- _SUPPLIED ENTRIES_
Definition s2n_blob_zero : Cmd s2n_blob unit :=
  b <-- get_obj ;;
  s2n_blob_validate b ;;;
  checked_memset (data b) 0 (Z.max (allocated b) (size b)) ;;;
  postcondition (s2n_blob_validate b).

(** The state is the slice that is (re)initialised; [b] is read only. *)
Definition s2n_blob_slice (b : s2n_blob) (offset n : Z) : Cmd s2n_blob unit :=
  s2n_blob_validate b ;;;
  slice <-- get_obj ;;
  s2n_blob_validate slice ;;;
  slice_size <-- s2n_add_overflow offset n ;;
  ensure (slice_size <=? size b) S2N_ERR_SIZE_MISMATCH ;;;
  d <-- (if is_null (data b) then ret None else ptr_add (data b) offset) ;;
  put_obj (Blob d n 0 false) ;;;
  slice' <-- get_obj ;;
  postcondition (s2n_blob_validate slice').

Fixpoint char_to_lower_loop (n : nat) (d : option ptr) (i : Z) : Cmd s2n_blob unit :=
  match n with
  | O => ret tt
  | S n' =>
      c <-- load_byte d i ;;
      store_byte d i (tolower c) ;;;
      char_to_lower_loop n' d (i + 1)
  end.

Definition s2n_blob_char_to_lower : Cmd s2n_blob unit :=
  b <-- get_obj ;;
  s2n_blob_validate b ;;;
  char_to_lower_loop (Z.to_nat (size b)) (data b) 0 ;;;
  postcondition (s2n_blob_validate b).

(** utils/s2n_mem.c: a blob that s2n_realloc may resize. *)
Definition s2n_blob_is_growable (b : s2n_blob) : bool :=
  growable b || (is_null (data b) && (size b =? 0) && (allocated b =? 0)).
End Definitions.

(** ** The blob invariant

    The fields are 32-bit; a NULL blob is empty; the bytes the blob covers are
    accessible; an allocated blob owns its block, from the start of it. *)
Record blob_ok (h : heap) (b : s2n_blob) : Prop := {
  ok_size : is_u32 (size b);
  ok_allocated : is_u32 (allocated b);
  ok_null : data b = None -> size b = 0 /\ allocated b = 0 /\ growable b = false;
  ok_static : growable b = false -> allocated b = 0;
  ok_growable : growable b = true ->
    size b <= allocated b /\ 0 < allocated b /\
    exists p l, data b = Some p /\ off p = 0 /\ h !! blk p = Some l /\ allocated b <= zlen l;
  ok_access : forall p, data b = Some p -> valid_access h p (Z.max (size b) (allocated b));
}.
Lemma wp_dup (w : world) from Q E :
  world_ok w -> blob_ok (hp w) from ->
  (size from <> 0 -> forall w' b, dup_post w from w' b -> Q tt w' b) ->
  (forall e w', world_ok w' -> mem w' = mem w -> (forall k l, hp w !! k = Some l -> hp w' !! k = Some l) ->
     E e w' zero_blob) ->
  wp (s2n_dup from) (w, zero_blob) Q E.
Proof.
  intros Hw Hb HQ HE. pose proof Hw as [Hh (Hi & Hmem)].
  assert (Hsame : forall e, E e w zero_blob) by (intros e; by apply HE).
  apply wp_bind, wp_get_mem, wp_bind, wp_ensure; [intros _|congruence].
  apply wp_bind, wp_get_obj, wp_bind, wp_ensure; [intros _|done].
  apply wp_bind, wp_ensure; [intros _|done].
  apply wp_bind, wp_ensure; [intros Hsz|auto]. apply wp_bind, wp_ensure; [intros Hd|auto].
  destruct (data from) as [p|] eqn:Hp; [|done]. pose proof (ok_size _ _ Hb) as Hs.
  destruct (Z.eqb_spec (size from) 0) as [|Hs0]; [done|]. specialize (HQ Hs0). clear Hsz Hd.
  apply wp_bind, wp_alloc_blob; [done|done| |].
  2: { intros e w' b' (-> & Hm & Hh' & _ & Hf & _). apply HE; [split; [done|by rewrite Hm]|done|].
       intros k l Hk. apply Hf; [done|]. by intros (q & ? & _). }
  intros w' b' (Hm & Hh' & Hb' & Hsz & Hg & Hf & Hfr & _). apply wp_bind, wp_get_obj.
  assert (Hk : forall k l, hp w !! k = Some l -> hp w' !! k = Some l).
  { intros k l Hkl. apply Hf; [done|]. by intros (q & ? & _). }
  unfold is_u32 in Hs. destruct (data b') as [q|] eqn:Hq; [|destruct (ok_null _ _ Hb' Hq); lia].
  assert (Hfresh : hp w !! blk q = None).
  { destruct (Hfr (blk q)) as [(z & ? & _)|]; [by exists q|done|done]. }
  pose proof (blob_access_all _ _ _ Hb Hp) as Hvp. pose proof (blob_access_all _ _ _ Hb' Hq) as Hvq.
  assert (Hne : blk p <> blk q). { destruct Hvp as (l & Hl & _). congruence. }
  assert (Hv' : valid_access (hp w') p (size from)).
  { destruct Hvp as (l & Hl & Hrest). exists l. by rewrite (Hk _ _ Hl). }
  assert (Hbp : bytes_at (hp w') p (size from) = blob_bytes (hp w) from).
  { unfold blob_bytes. rewrite Hp. apply bytes_at_ext. destruct Hvp as (l & Hl & _). by rewrite Hl, (Hk _ _ Hl). }
  rewrite Hsz. pose proof (zlen_bytes_at _ _ _ Hv') as Hzl. rewrite Hbp in Hzl. rewrite Hsz in Hvq.
  apply (wp_checked_memcpy _ _ _ (blob_bytes (hp w) from)); [by split|done|done|].
  assert (Hvs : valid_access (hp w') q (zlen (blob_bytes (hp w) from))) by (by rewrite Hzl).
  apply HQ. unfold dup_post. split_goal; simpl.
  - split; [|by rewrite Hm]. apply heap_with_ok; [done|]. rewrite <- Hbp. by apply bytes_at_is_bytes.
  - done.
  - by apply blob_ok_heap_with.
  - by apply (growable_flag _ q).
  - done.
  - unfold blob_bytes at 1. rewrite Hq, Hsz, <- Hzl. by apply bytes_at_heap_with_same.
  - intros k l Hkl. rewrite heap_with_ne; [by apply Hk|done|congruence].
  - intros k (z & Hz & <-). congruence.
Qed.

(** [s2n_free_object] on an object of [n] bytes. *)
Lemma wp_free_object (w : world) p n l Q E :
  world_ok w -> off p = 0 -> hp w !! blk p = Some l -> 0 < n < 2 ^ 32 -> n <= zlen l ->
  Q tt (World (delete (blk p) (hp w)) (mem w)) None ->
  (forall e h, s2n_mem_free_cb (mem w) = UserImpl -> E e (World h (mem w)) None) ->
  wp (s2n_free_object n) (w, Some p) Q E.
Proof.
  intros Hw Ho Hl Hn Hle HQ HE. pose proof Hw as [Hh (Hi & Hmem)].
  apply wp_bind, wp_get_obj, wp_bind, wp_get_mem, wp_bind, wp_ensure; [intros _|congruence].
  apply wp_bind, wp_put_obj, wp_bind, wp_with_local.
  assert (Hb : blob_ok (hp w) (Blob (Some p) n n true)).
  { split; simpl; unfold is_u32; try lia; try done.
    - intros _. split_goal; [lia|lia|]. by exists p, l.
    - intros q [= <-]. exists l. rewrite Z.max_id. split_goal; [done|lia..]. }
  eapply wp_mono; [by apply free_spec|..]; simpl.
  - intros [] w' b' (-> & ->). by apply wp_ret.
  - intros e w' b' (-> & -> & Hu). by apply HE, Hu.
Qed.
End Clients.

- _WHAT TO WORK ON_
In the material, find each line with the word "from" and list it.

- _RESULT_
    accessible; an allocated blob owns its block, from the start of it. *)
Lemma wp_dup (w : world) from Q E :
  world_ok w -> blob_ok (hp w) from ->
  (size from <> 0 -> forall w' b, dup_post w from w' b -> Q tt w' b) ->
  wp (s2n_dup from) (w, zero_blob) Q E.
  destruct (data from) as [p|] eqn:Hp; [|done]. pose proof (ok_size _ _ Hb) as Hs.
  destruct (Z.eqb_spec (size from) 0) as [|Hs0]; [done|]. specialize (HQ Hs0). clear Hsz Hd.
  assert (Hv' : valid_access (hp w') p (size from)).
  assert (Hbp : bytes_at (hp w') p (size from) = blob_bytes (hp w) from).
  apply (wp_checked_memcpy _ _ _ (blob_bytes (hp w) from)); [by split|done|done|].
  assert (Hvs : valid_access (hp w') q (zlen (blob_bytes (hp w) from))) by (by rewrite Hzl).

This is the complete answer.